By the time he jostled his way through the milling kids and moved close enough to greet Lolly on the dock, it was too late. Girls were nudging one another, pointing, staking their claim. Connor stayed focused on Lolly, though.
“Hey,” he said. His voice was much deeper than she remembered, but still melodic. She wondered if he was still a good singer.
“Hey, yourself.” Lolly knew every bit of delight she was feeling shone on her face, and she didn’t even care.
“I was hoping you’d be here this summer,” he said with his customary blunt honesty.
“Too bad I didn’t have your e-mail address. I would have sent you a note, asking you.”
“I don’t have an e-mail address. I hear you can use the library for that, but I don’t get there too often.”
Lolly was mentally kicking herself. She always did this. Always took it for granted that the whole world had stuff like computers and mobile phones and such at their fingertips.
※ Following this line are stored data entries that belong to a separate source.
(* ===== verification/Pointer.v ===== *)
(** * JSON Pointers and decimal text

    [str] of an integer, and the escaping of RFC 6901 reference tokens that
    [manifest_validate.py] ([_pointer]) and [visualization/interchange.py]
    ([_pointer], [_element]) use. Pointers are read back to their tokens
    ([pointer_round_trip]), so two paths never render alike. *)

From Stdlib Require Import ZArith Lia Ascii.
From stdpp Require Import pretty.
From S2P Require Import Prelude.

(** A token of a context or of a JSON Pointer. *)
Inductive token := TKey (s : string) | TIdx (n : nat).
#[export] Instance token_eq_dec : EqDecision token.
Proof. solve_decision. Defined.

(** [str(n)] of an int. *)
Definition decimal (n : nat) : string := pretty n.
Definition decimal_Z (z : Z) : string := pretty z.

#[export] Instance decimal_inj : Inj (=) (=) decimal.
Proof. unfold decimal. apply _. Qed.
#[export] Instance decimal_Z_inj : Inj (=) (=) decimal_Z.
Proof. unfold decimal_Z. apply _. Qed.

(** [value.isdigit()] and [int(value)], of ASCII text. *)
Definition is_ascii_digit (c : ascii) : bool := (48 <=? N_of_ascii c)%N && (N_of_ascii c <=? 57)%N.
Fixpoint digits_value (acc : Z) (s : string) : option Z :=
  match s with
  | EmptyString => Some acc
  | String c s => if is_ascii_digit c then digits_value (acc * 10 + (Z.of_N (N_of_ascii c) - 48)) s
                  else None
  end.

Lemma pretty_char_value x :
  (x < 10)%N → is_ascii_digit (pretty_N_char x) = true
  ∧ Z.of_N (N_of_ascii (pretty_N_char x)) - 48 = Z.of_N x.
Proof.
  intros Hx. assert (x ∈ [0; 1; 2; 3; 4; 5; 6; 7; 8; 9]%N) as H by (rewrite !elem_of_cons; lia).
  repeat (apply elem_of_cons in H as [->|H]; [done|]). by apply not_elem_of_nil in H.
Qed.

Lemma digits_value_go x :
  ∃ k, 0 ≤ k ∧ ∀ acc s, digits_value acc (pretty_N_go x s) = digits_value (acc * k + Z.of_N x) s.
Proof.
  induction x as [x IH] using (well_founded_ind N.lt_wf_0).
  destruct (decide (x = 0)%N) as [->|Hx].
  { exists 1. split; [lia|]. intros acc s. rewrite pretty_N_go_0. f_equal. lia. }
  destruct (IH (x `div` 10)%N) as (k & Hk & E); [apply N.div_lt; lia|].
  exists (k * 10). split; [lia|]. intros acc s. rewrite pretty_N_go_step by lia. rewrite E.
  cbn [digits_value]. destruct (pretty_char_value (x `mod` 10)) as [-> ->]; [apply N.mod_lt; lia|].
  f_equal. pose proof (N.div_mod x 10 ltac:(lia)). lia.
Qed.

(** [int(str(z)) == z]. *)
Lemma digits_value_decimal z : 0 ≤ z → digits_value 0 (decimal_Z z) = Some z.
Proof.
  unfold decimal_Z. intros Hz. destruct z as [|p|p]; [done| |lia].
  change (pretty (Z.pos p)) with (pretty_N_go (N.pos p) "").
  destruct (digits_value_go (N.pos p)) as (k & _ & E). by rewrite E.
Qed.

Lemma decimal_Z_nonempty z : String.eqb (decimal_Z z) "" = false.
Proof.
  apply String.eqb_neq. intros H. destruct (decide (0 ≤ z)) as [Hz|Hz].
  - pose proof (digits_value_decimal z Hz) as E. rewrite H in E. injection E as <-. done.
  - destruct z; [lia|lia|]. done.
Qed.

Lemma pretty_go_length k x s :
  (x < 10 ^ N.of_nat k)%N → (String.length (pretty_N_go x s) ≤ k + String.length s)%nat.
Proof.
  revert x s. induction k as [|k IH]; intros x s Hx.
  { cbn in Hx. assert (x = 0%N) as -> by lia. by rewrite pretty_N_go_0. }
  destruct (decide (x = 0)%N) as [->|Hx0]; [rewrite pretty_N_go_0; lia|].
  rewrite pretty_N_go_step by lia. etrans; [apply IH|cbn; lia].
  apply N.Div0.div_lt_upper_bound. rewrite Nat2N.inj_succ, N.pow_succ_r' in Hx. lia.
Qed.

(** A 64-bit integer has at most twenty digits. *)
Lemma decimal_Z_length z : 0 ≤ z < 2 ^ 64 → (String.length (decimal_Z z) ≤ 20)%nat.
Proof.
  unfold decimal_Z. intros Hz. destruct z as [|p|p]; [cbn; lia| |lia].
  change (pretty (Z.pos p)) with (pretty_N_go (N.pos p) "").
  apply (pretty_go_length 20). change (10 ^ N.of_nat 20)%N with 100000000000000000000%N. lia.
Qed.

(** [str(token)]. *)
Definition token_str (t : token) : string :=
  match t with TKey s => s | TIdx n => decimal n end.

(** [text.replace(c, by)] of one character. *)
Fixpoint replace_char (c : ascii) (by_ s : string) : string :=
  match s with
  | EmptyString => ""
  | String a s => if Ascii.eqb a c then (by_ ++ replace_char c by_ s)%string
                  else String a (replace_char c by_ s)
  end.

Definition escape (s : string) : string :=
  replace_char "/" "~1" (replace_char "~" "~0" s).

(** [_pointer]. *)
Fixpoint pointer (tokens : list token) : string :=
  match tokens with
  | [] => ""
  | t :: tokens => (String "/" (escape (token_str t)) ++ pointer tokens)%string
  end.

(** RFC 6901: a pointer is a sequence of escaped reference tokens, each after
    a slash. *)
Fixpoint unescape (s : string) : string :=
  match s with
  | String "~" (String "0" s) => String "~" (unescape s)
  | String "~" (String "1" s) => String "/" (unescape s)
  | String a s => String a (unescape s)
  | EmptyString => ""
  end.

Fixpoint split_slash (s : string) : list string :=
  match s with
  | EmptyString => [""%string]
  | String a s =>
      if Ascii.eqb a "/" then ""%string :: split_slash s
      else match split_slash s with
           | [] => [String a ""]
           | x :: xs => String a x :: xs
           end
  end.

Definition parse_pointer (s : string) : option (list string) :=
  match s with
  | EmptyString => Some []
  | String "/" s => Some (unescape <$> split_slash s)
  | _ => None
  end.

Lemma append_cons a s t : (String a s ++ t)%string = String a (s ++ t).
Proof. done. Qed.
Lemma append_nil_l t : ("" ++ t)%string = t.
Proof. done. Qed.
Lemma append_nil_r s : (s ++ "")%string = s.
Proof. induction s as [|a s IH]; [done|]. by rewrite append_cons, IH. Qed.

(** [escape], character by character. *)
Lemma escape_cons a s :
  escape (String a s) =
  if Ascii.eqb a "~" then String "~" (String "0" (escape s))
  else if Ascii.eqb a "/" then String "~" (String "1" (escape s))
  else String a (escape s).
Proof.
  unfold escape. cbn [replace_char]. destruct (Ascii.eqb_spec a "~") as [->|Ht]; [done|].
  cbn [replace_char]. by destruct (Ascii.eqb a "/").
Qed.

Lemma unescape_escape s : unescape (escape s) = s.
Proof.
  induction s as [|a s IH]; [done|]. rewrite escape_cons.
  destruct (Ascii.eqb_spec a "~") as [->|Ht]; [cbn; by f_equal|].
  destruct (Ascii.eqb_spec a "/") as [->|Hs]; [cbn; by f_equal|].
  assert (∀ s, unescape (String a s) = String a (unescape s)) as ->; [|by f_equal].
  clear -Ht. intros s. destruct a as [[] [] [] [] [] [] [] []]; first [done | by destruct Ht].
Qed.

Lemma split_escape s :
  split_slash (escape s) = [escape s]
  ∧ ∀ t, split_slash (escape s ++ String "/" t) = escape s :: split_slash t.
Proof.
  induction s as [|a s [IH1 IH2]]; [done|]. rewrite escape_cons.
  destruct (Ascii.eqb_spec a "~") as [->|Ht]; [|destruct (Ascii.eqb_spec a "/") as [->|Hs]].
  1,2: split; [cbn; by rewrite IH1 | intros t; rewrite !append_cons; cbn; by rewrite IH2].
  split; [|intros t; rewrite append_cons]; cbn [split_slash];
    rewrite (proj2 (Ascii.eqb_neq _ _) Hs), ?IH1, ?IH2; done.
Qed.

Lemma split_pointer t ts :
  split_slash (escape (token_str t) ++ pointer ts) = escape ∘ token_str <$> t :: ts.
Proof.
  revert t. induction ts as [|t' ts IH]; intros t; cbn [pointer].
  - rewrite append_nil_r. apply split_escape.
  - rewrite append_cons, (proj2 (split_escape _)), IH. done.
Qed.

(** A problem's path is an RFC 6901 JSON Pointer of its tokens: unescaping
    the parts between the slashes gives them back, whatever characters a name
    has. *)
Theorem pointer_round_trip ts : parse_pointer (pointer ts) = Some (token_str <$> ts).
Proof.
  destruct ts as [|t ts]; [done|]. cbn [pointer]. rewrite append_cons. cbn [parse_pointer].
  rewrite split_pointer, <- list_fmap_compose. f_equal. apply list_fmap_ext.
  intros ? ? _. cbn. apply unescape_escape.
Qed.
“E-mail isn’t that reliable, anyway,” she conceded, and much as she hated to admit it, she liked it as a method of communication. E-mail seemed like a hybrid between a paper letter, which was a deliberate act, and a phone call, which presumed a level of intimacy between parties. To Lolly, e-mail would have been the ideal way to contact him. Except he never would have received her note.
A whistle sounded, and the water-safety captain yelled at everyone to form lines along the swimming dock. Ramona Fisher grabbed Lolly’s hand and clung desperately.
Connor flashed another grin. He still didn’t seem to notice that every female counselor in sight was fixated on him. Could he possibly be that clueless, or did he really not know?
“So we’ll catch up later,” he said to Lolly.
“Yeah. Later.” She saw that he still had his pierced ear. Oh, God. He’d kept it. That had to mean something, didn’t it?
“Yo, help me out here,” someone bellowed.
“Julian,” Connor said under his breath, and then he shouted the name as he ran. The small boy named Julian had climbed a tree beside the lake, and he was crawling along a limb that hung out over the water. He was a remarkable-looking boy, wiry and quick and clearly filled with mischief. Balancing on the end of the limb, he thumped his chest, Tarzan style, and let out a bloodcurdling yell before leaping like a frog into the water.